During labor and delivery, the care team works to ensure the mother’s antiepileptic medication schedule is strictly maintained, and specific protocols are in place should a seizure occur during birth.
Antiepileptic Medications and Fetal Development
The primary medical concern during pregnancy involves the potential for antiepileptic drugs (AEDs) to be teratogenic, meaning they can cause birth defects. This risk varies significantly depending on the specific drug and its dosage. Current guidelines recommend using the lowest effective dose (LED) and prioritizing monotherapy (one medication) over polytherapy (a combination of drugs).
Exposure to multiple AEDs is associated with a three-fold increase in the risk of major congenital malformations compared to monotherapy. Older-generation drugs, most notably valproate, carry the highest risk for both major birth defects and long-term neurodevelopmental issues, including lower IQ and developmental delay. Newer-generation AEDs such as lamotrigine and levetiracetam are associated with the lowest risk, often comparable to the background risk in the general population.
Monitoring Medication Levels
Specialized monitoring is necessary throughout the pregnancy to manage this risk-benefit analysis. Therapeutic drug monitoring involves regularly checking the concentration of the AED in the mother’s blood to ensure it remains within the optimal range for seizure prevention. High-level ultrasound screening, often performed in the second trimester, is used to look for any signs of anatomical malformations in the developing fetus.

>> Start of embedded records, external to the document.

(** * denomail-logger: the leveled logger of [src/Logger.ts]

    A shallow embedding of the [Logger] class and of [logger_level_color],
    followed by the properties of the logger.

    Conventions of the embedding.
    - A [LoggerLevel] is a TypeScript numeric enum: its values are the
      numbers 0..4, and the type also admits other numbers.  Levels are
      integers here ([Z]); [NaN] and fractions are outside the model.
    - An optional parameter is an [option]; [None] is [undefined].
    - A JavaScript string is the sequence of its UTF-8 bytes ([string]).
      The model covers well-formed strings, on which [TextEncoder.encode]
      only changes the representation; a string with a lone surrogate, which
      the encoder replaces by U+FFFD, is outside the model.
    - The color functions of [std/fmt/colors.ts], the clock and the
      [Deno.Writer] handles belong to the runtime, not to the repository:
      the color functions are a parameter of the development, the clock and
      the writers are fields of the runtime state.
    - Methods run in a small state-and-exception monad over that state. *)

From Stdlib Require Import ZArith String Ascii List Bool Lia.
From Stdlib Require Import Strings.Byte.
Import ListNotations.

Local Open Scope list_scope.
Local Open Scope string_scope.

(** ** The enumeration *)

Module LoggerLevel.

(** [export enum LoggerLevel { Trace, Info, Warn, Error, Fatal }] *)
Definition t : Set := Z.

Definition Trace : t := 0%Z.
Definition Info : t := 1%Z.
Definition Warn : t := 2%Z.
Definition Error : t := 3%Z.
Definition Fatal : t := 4%Z.

(** The reverse mapping [LoggerLevel[l]] of a numeric enum: the member's
    name, or [undefined] for a number that is no member. *)
Definition name (l : t) : option string :=
  if Z.eqb l 0 then Some "Trace"
  else if Z.eqb l 1 then Some "Info"
  else if Z.eqb l 2 then Some "Warn"
  else if Z.eqb l 3 then Some "Error"
  else if Z.eqb l 4 then Some "Fatal"
  else None.

(** The numbers that are members of the enumeration. *)
Definition recognized (l : t) : Prop := (0 <= l <= 4)%Z.

End LoggerLevel.

(** ** The imported color functions *)

Module Colors.

(** The functions of [std/fmt/colors.ts] that the logger refers to,
    identified by their names. *)
Inductive fn : Set :=
| green | brightBlue | yellow | red | brightRed | white.

End Colors.

(** [export const logger_level_color = (l: LoggerLevel): Function] *)
Definition logger_level_color (l : LoggerLevel.t) : Colors.fn :=
  if Z.eqb l LoggerLevel.Trace then Colors.green
  else if Z.eqb l LoggerLevel.Info then Colors.brightBlue
  else if Z.eqb l LoggerLevel.Warn then Colors.yellow
  else if Z.eqb l LoggerLevel.Error then Colors.red
  else if Z.eqb l LoggerLevel.Fatal then Colors.brightRed
  else Colors.white.

(** ** The runtime *)

Module Deno.

(** A [Deno.Writer] handle: the two standard streams, or any other
    resource (a file, a socket) named by its resource id. *)
Inductive Writer : Set :=
| stdout
| stderr
| resource (rid : nat).

End Deno.

(** The fields of an instance of [class Logger]. *)
Record Logger : Set := mkLogger {
  _level : LoggerLevel.t;
  _prefix : string;
  _ostream : option Deno.Writer
}.

(** A reference to a [Logger] object: its index in the heap. *)
Definition ref : Set := nat.

Inductive Error : Set :=
| TypeError          (* a method called through a reference to no object *)
| SinkWriteFailure.  (* [writer.write] rejected *)

(** How a call ends: it returns (an async method: its promise resolves), or
    it throws (its promise rejects). *)
Inductive Completion (A : Type) : Type :=
| Returned (a : A)
| Thrown (e : Error).

Arguments Returned {A} a.
Arguments Thrown {A} e.

Record Runtime : Type := mkRuntime {
  minimum : LoggerLevel.t;   (* the static field [Logger.minimum] *)
  heap : list Logger;        (* the Logger objects allocated so far *)
  utc_now : string;          (* what [new Date().toUTCString()] evaluates to *)
  accepts : Deno.Writer -> bool;
                             (* whether a [write] on the handle resolves *)
  written : list (Deno.Writer * list byte)
                             (* the writes that resolved, oldest first *)
}.

Definition Prog (A : Type) : Type := Runtime -> Completion A * Runtime.

Definition ret {A : Type} (a : A) : Prog A := fun rt => (Returned a, rt).

Definition bind {A B : Type} (c : Prog A) (k : A -> Prog B) : Prog B :=
  fun rt =>
    match c rt with
    | (Returned a, rt') => k a rt'
    | (Thrown e, rt') => (Thrown e, rt')
    end.

Declare Scope prog_scope.
Delimit Scope prog_scope with prog.
Notation "x <- c ;; k" := (bind c (fun x => k))
  (at level 100, c at next level, right associativity) : prog_scope.
Notation "c ;; k" := (bind c (fun _ => k))
  (at level 100, right associativity) : prog_scope.
Local Open Scope prog_scope.

(** Reading [Logger.minimum]. *)
Definition read_minimum : Prog LoggerLevel.t :=
  fun rt => (Returned (minimum rt), rt).

(** [Logger.minimum = l], the assignment any caller may make. *)
Definition write_minimum (l : LoggerLevel.t) : Prog unit :=
  fun rt =>
    (Returned tt,
     mkRuntime l (heap rt) (utc_now rt) (accepts rt) (written rt)).

(** Reading the fields of the object a reference designates. *)
Definition deref (this : ref) : Prog Logger :=
  fun rt =>
    match nth_error (heap rt) this with
    | Some o => (Returned o, rt)
    | None => (Thrown TypeError, rt)
    end.

Fixpoint update (h : list Logger) (i : nat) (o : Logger) : list Logger :=
  match h, i with
  | [], _ => []
  | _ :: h', O => o :: h'
  | x :: h', S i' => x :: update h' i' o
  end.

(** Assigning the fields of the object a reference designates. *)
Definition store (this : ref) (o : Logger) : Prog unit :=
  fun rt =>
    (Returned tt,
     mkRuntime (minimum rt) (update (heap rt) this o) (utc_now rt)
               (accepts rt) (written rt)).

(** Allocating a new object. *)
Definition alloc (o : Logger) : Prog ref :=
  fun rt =>
    (Returned (List.length (heap rt)),
     mkRuntime (minimum rt) (heap rt ++ [o]) (utc_now rt)
               (accepts rt) (written rt)).

(** [new Date().toUTCString()] *)
Definition toUTCString : Prog string :=
  fun rt => (Returned (utc_now rt), rt).

(** [encoder.encode(s)], on a well-formed string. *)
Definition encode (s : string) : list byte := list_byte_of_string s.

(** [await writer.write(p)].  A sink is the writable byte stream of the
    specification: the handle takes the whole buffer and the promise
    resolves, or the promise rejects and nothing is written. *)
Definition write (writer : Deno.Writer) (p : list byte) : Prog unit :=
  fun rt =>
    if accepts rt writer
    then (Returned tt,
          mkRuntime (minimum rt) (heap rt) (utc_now rt) (accepts rt)
                    (written rt ++ [(writer, p)]))
    else (Thrown SinkWriteFailure, rt).

(** The state of the process once the module is loaded:
    [public static minimum: LoggerLevel = LoggerLevel.Trace;], no Logger
    object yet, nothing written. *)
Definition module_loaded (now : string) (acc : Deno.Writer -> bool) : Runtime :=
  mkRuntime LoggerLevel.Trace [] now acc [].

(** ** JavaScript's conversions *)

(** [!l] for an optional integer: [undefined] and [0] are falsy.  ([NaN] is
    falsy too; it is no integer and has no counterpart here.) *)
Definition js_not (l : option LoggerLevel.t) : bool :=
  match l with
  | None => true
  | Some v => Z.eqb v 0
  end.

(** [`${x}`] for a string that may be [undefined]. *)
Definition interpolate (x : option string) : string :=
  match x with
  | Some s => s
  | None => "undefined"
  end.

(** The line feed of the template's [\n]. *)
Definition LF : string := String "010"%char EmptyString.

(** ** The class *)

Section LoggerClass.

(** Calling a color function of [std/fmt/colors.ts] on a string. *)
Variable call : Colors.fn -> string -> string.

(** [public constructor(level = LoggerLevel.Info, prefix = 'None', ostream?)] *)
Definition constructor (level : option LoggerLevel.t) (prefix : option string)
           (ostream : option Deno.Writer) : Prog ref :=
  let level := match level with Some v => v | None => LoggerLevel.Info end in
  let prefix := match prefix with Some s => s | None => "None" end in
  alloc (mkLogger level prefix ostream).

(** [public get prefix()] *)
Definition get_prefix (this : ref) : Prog string :=
  o <- deref this ;; ret (_prefix o).

(** [public get level()] *)
Definition get_level (this : ref) : Prog LoggerLevel.t :=
  o <- deref this ;; ret (_level o).

(** [public set level(l: LoggerLevel)] *)
Definition set_level (this : ref) (l : LoggerLevel.t) : Prog unit :=
  o <- deref this ;;
  store this (mkLogger l (_prefix o) (_ostream o)).

(** Lines 127-129: [if (!l) { l = this._level; }] *)
Definition effective_level (level : LoggerLevel.t) (l : option LoggerLevel.t)
  : LoggerLevel.t :=
  if js_not l then level
  else match l with Some v => v | None => level end.

(** Lines 139-147.  The first [if] assigns the override; the second
    statement is an [if]/[else] of its own and assigns [writer] on both
    of its branches. *)
Definition select_writer (ostream : option Deno.Writer) (l : LoggerLevel.t)
  : Deno.Writer :=
  let writer : option Deno.Writer := None in
  let writer : option Deno.Writer :=
    match ostream with Some o => Some o | None => writer end in
  let writer : Deno.Writer :=
    if Z.eqb l LoggerLevel.Fatal || Z.eqb l LoggerLevel.Error
    then Deno.stderr
    else Deno.stdout in
  writer.

(** The tag [`${LoggerLevel[l]}@${this.prefix}`]. *)
Definition tag (l : LoggerLevel.t) (prefix : string) : string :=
  interpolate (LoggerLevel.name l) ++ "@" ++ prefix.

(** The template literal of line 149.  The text between [)] and [${m}] is
    copied byte for byte from the source file: a space, the four bytes
    C3 82 C2 BB, a space. *)
Definition format_line (now : string) (l : LoggerLevel.t) (prefix m : string)
  : string :=
  now ++ " : (" ++ call (logger_level_color l) (tag l prefix)
      ++ ") Â» " ++ m ++ LF.

(** [public log = async (m: string, l?: LoggerLevel): Promise<void>] *)
Definition log (this : ref) (m : string) (l : option LoggerLevel.t)
  : Prog unit :=
  self <- deref this ;;
  let l := effective_level (_level self) l in
  min <- read_minimum ;;
  if Z.gtb min l then ret tt
  else
    let writer := select_writer (_ostream self) l in
    now <- toUTCString ;;
    prefix <- get_prefix this ;;
    write writer (encode (format_line now l prefix m)).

Understanding the Hereditary Risk
The concern about passing epilepsy on to a child exists, but the hereditary risk for most people with epilepsy is low. The risk of a child developing epilepsy is about 1% in the general population, and for a child with one affected parent, this risk increases only slightly, to a range of 2% to 5%. The probability depends heavily on the specific type of epilepsy and whether a genetic cause has been identified. In cases of complex or familial epilepsy syndromes, genetic counseling can provide a more individualized assessment and help the family understand the inheritance patterns involved.
Postpartum Care and Infant Safety
The postpartum period introduces new challenges, particularly managing sleep deprivation, a common seizure trigger, while caring for a newborn. It is important to establish a care plan that ensures the mother receives adequate, uninterrupted sleep, often by sharing night-time duties with a partner or support person. The mother’s AED levels, which may have fluctuated during pregnancy, need to be closely monitored and adjusted back to non-pregnancy levels by the neurologist.
Breastfeeding is safe and encouraged for mothers taking antiepileptic medications. Most AEDs transfer into breast milk in only small amounts, and studies show that the neurodevelopmental and immunological benefits of breastfeeding outweigh the minimal risk of drug exposure. The concentration of the medication in the infant’s bloodstream is substantially lower than the exposure they experienced in utero.
Parents with epilepsy can implement practical safety measures to minimize risk during infant care:
- Change the baby’s diaper or clothing on a mat on the floor instead of a raised changing table.
- When alone, sit on the floor or a low chair while feeding the baby to prevent a fall from a height should a seizure occur.
- Bathing the infant should only be done when another adult is present.
- Use a sponge bath technique to eliminate the risk of the baby slipping underwater.